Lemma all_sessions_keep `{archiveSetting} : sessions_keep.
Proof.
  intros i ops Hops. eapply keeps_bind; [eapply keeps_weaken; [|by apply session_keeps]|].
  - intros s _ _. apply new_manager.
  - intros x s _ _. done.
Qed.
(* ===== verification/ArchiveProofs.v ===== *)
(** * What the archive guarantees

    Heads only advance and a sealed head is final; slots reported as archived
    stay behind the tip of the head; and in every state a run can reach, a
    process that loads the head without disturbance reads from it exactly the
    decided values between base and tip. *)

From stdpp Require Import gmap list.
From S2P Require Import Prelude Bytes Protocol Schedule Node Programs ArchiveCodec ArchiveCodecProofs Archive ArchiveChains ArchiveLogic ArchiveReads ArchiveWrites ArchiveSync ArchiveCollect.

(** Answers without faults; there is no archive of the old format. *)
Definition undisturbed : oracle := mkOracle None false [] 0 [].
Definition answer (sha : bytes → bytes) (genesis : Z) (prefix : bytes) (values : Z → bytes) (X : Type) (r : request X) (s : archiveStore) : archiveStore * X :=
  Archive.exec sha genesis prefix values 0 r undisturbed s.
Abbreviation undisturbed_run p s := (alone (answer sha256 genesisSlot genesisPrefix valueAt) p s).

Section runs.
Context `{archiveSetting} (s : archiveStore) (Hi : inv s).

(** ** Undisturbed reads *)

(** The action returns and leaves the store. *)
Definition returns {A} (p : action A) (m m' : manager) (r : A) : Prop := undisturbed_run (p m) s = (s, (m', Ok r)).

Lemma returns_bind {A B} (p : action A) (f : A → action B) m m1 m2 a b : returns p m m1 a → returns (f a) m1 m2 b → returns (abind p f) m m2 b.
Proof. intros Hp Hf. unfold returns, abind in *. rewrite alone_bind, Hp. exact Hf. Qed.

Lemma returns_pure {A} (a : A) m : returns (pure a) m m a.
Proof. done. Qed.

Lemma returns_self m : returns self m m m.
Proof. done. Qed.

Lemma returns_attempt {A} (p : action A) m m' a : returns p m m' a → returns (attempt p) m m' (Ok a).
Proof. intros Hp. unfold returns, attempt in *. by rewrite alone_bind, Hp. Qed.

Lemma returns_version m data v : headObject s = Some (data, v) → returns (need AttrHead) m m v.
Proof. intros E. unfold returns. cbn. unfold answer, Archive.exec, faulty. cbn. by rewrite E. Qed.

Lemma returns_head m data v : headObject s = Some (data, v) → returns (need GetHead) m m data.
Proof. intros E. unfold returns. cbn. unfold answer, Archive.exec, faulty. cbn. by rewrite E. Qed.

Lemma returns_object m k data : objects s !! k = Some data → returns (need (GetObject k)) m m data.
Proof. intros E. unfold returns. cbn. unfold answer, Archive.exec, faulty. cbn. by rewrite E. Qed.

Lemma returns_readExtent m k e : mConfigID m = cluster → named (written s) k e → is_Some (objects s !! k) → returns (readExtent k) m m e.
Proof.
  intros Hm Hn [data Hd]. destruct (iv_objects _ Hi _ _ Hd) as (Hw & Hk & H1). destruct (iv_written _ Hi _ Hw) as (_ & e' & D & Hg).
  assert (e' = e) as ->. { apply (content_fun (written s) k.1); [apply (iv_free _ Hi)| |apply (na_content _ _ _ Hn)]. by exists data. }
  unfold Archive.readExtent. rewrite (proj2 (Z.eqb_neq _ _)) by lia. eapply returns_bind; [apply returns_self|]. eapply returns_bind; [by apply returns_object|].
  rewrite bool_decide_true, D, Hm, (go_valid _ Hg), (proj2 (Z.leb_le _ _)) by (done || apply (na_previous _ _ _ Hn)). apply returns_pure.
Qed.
■ ■ ■
> **Exercise aim**:
Retype the entries above. Match them exactly.

> **Expected answer**:
Lemma all_sessions_keep `{archiveSetting} : sessions_keep.
Proof.
  intros i ops Hops. eapply keeps_bind; [eapply keeps_weaken; [|by apply session_keeps]|].
  - intros s _ _. apply new_manager.
  - intros x s _ _. done.
Qed.
(* ===== verification/ArchiveProofs.v ===== *)
(** * What the archive guarantees

    Heads only advance and a sealed head is final; slots reported as archived
    stay behind the tip of the head; and in every state a run can reach, a
    process that loads the head without disturbance reads from it exactly the
    decided values between base and tip. *)

From stdpp Require Import gmap list.
From S2P Require Import Prelude Bytes Protocol Schedule Node Programs ArchiveCodec ArchiveCodecProofs Archive ArchiveChains ArchiveLogic ArchiveReads ArchiveWrites ArchiveSync ArchiveCollect.

(** Answers without faults; there is no archive of the old format. *)
Definition undisturbed : oracle := mkOracle None false [] 0 [].
Definition answer (sha : bytes → bytes) (genesis : Z) (prefix : bytes) (values : Z → bytes) (X : Type) (r : request X) (s : archiveStore) : archiveStore * X :=
  Archive.exec sha genesis prefix values 0 r undisturbed s.
Abbreviation undisturbed_run p s := (alone (answer sha256 genesisSlot genesisPrefix valueAt) p s).

Section runs.
Context `{archiveSetting} (s : archiveStore) (Hi : inv s).

(** ** Undisturbed reads *)

(** The action returns and leaves the store. *)
Definition returns {A} (p : action A) (m m' : manager) (r : A) : Prop := undisturbed_run (p m) s = (s, (m', Ok r)).

Lemma returns_bind {A B} (p : action A) (f : A → action B) m m1 m2 a b : returns p m m1 a → returns (f a) m1 m2 b → returns (abind p f) m m2 b.
Proof. intros Hp Hf. unfold returns, abind in *. rewrite alone_bind, Hp. exact Hf. Qed.

Lemma returns_pure {A} (a : A) m : returns (pure a) m m a.
Proof. done. Qed.

Lemma returns_self m : returns self m m m.
Proof. done. Qed.

Lemma returns_attempt {A} (p : action A) m m' a : returns p m m' a → returns (attempt p) m m' (Ok a).
Proof. intros Hp. unfold returns, attempt in *. by rewrite alone_bind, Hp. Qed.

Lemma returns_version m data v : headObject s = Some (data, v) → returns (need AttrHead) m m v.
Proof. intros E. unfold returns. cbn. unfold answer, Archive.exec, faulty. cbn. by rewrite E. Qed.

Lemma returns_head m data v : headObject s = Some (data, v) → returns (need GetHead) m m data.
Proof. intros E. unfold returns. cbn. unfold answer, Archive.exec, faulty. cbn. by rewrite E. Qed.

Lemma returns_object m k data : objects s !! k = Some data → returns (need (GetObject k)) m m data.
Proof. intros E. unfold returns. cbn. unfold answer, Archive.exec, faulty. cbn. by rewrite E. Qed.

Lemma returns_readExtent m k e : mConfigID m = cluster → named (written s) k e → is_Some (objects s !! k) → returns (readExtent k) m m e.
Proof.
  intros Hm Hn [data Hd]. destruct (iv_objects _ Hi _ _ Hd) as (Hw & Hk & H1). destruct (iv_written _ Hi _ Hw) as (_ & e' & D & Hg).
  assert (e' = e) as ->. { apply (content_fun (written s) k.1); [apply (iv_free _ Hi)| |apply (na_content _ _ _ Hn)]. by exists data. }
  unfold Archive.readExtent. rewrite (proj2 (Z.eqb_neq _ _)) by lia. eapply returns_bind; [apply returns_self|]. eapply returns_bind; [by apply returns_object|].
  rewrite bool_decide_true, D, Hm, (go_valid _ Hg), (proj2 (Z.leb_le _ _)) by (done || apply (na_previous _ _ _ Hn)). apply returns_pure.
Qed.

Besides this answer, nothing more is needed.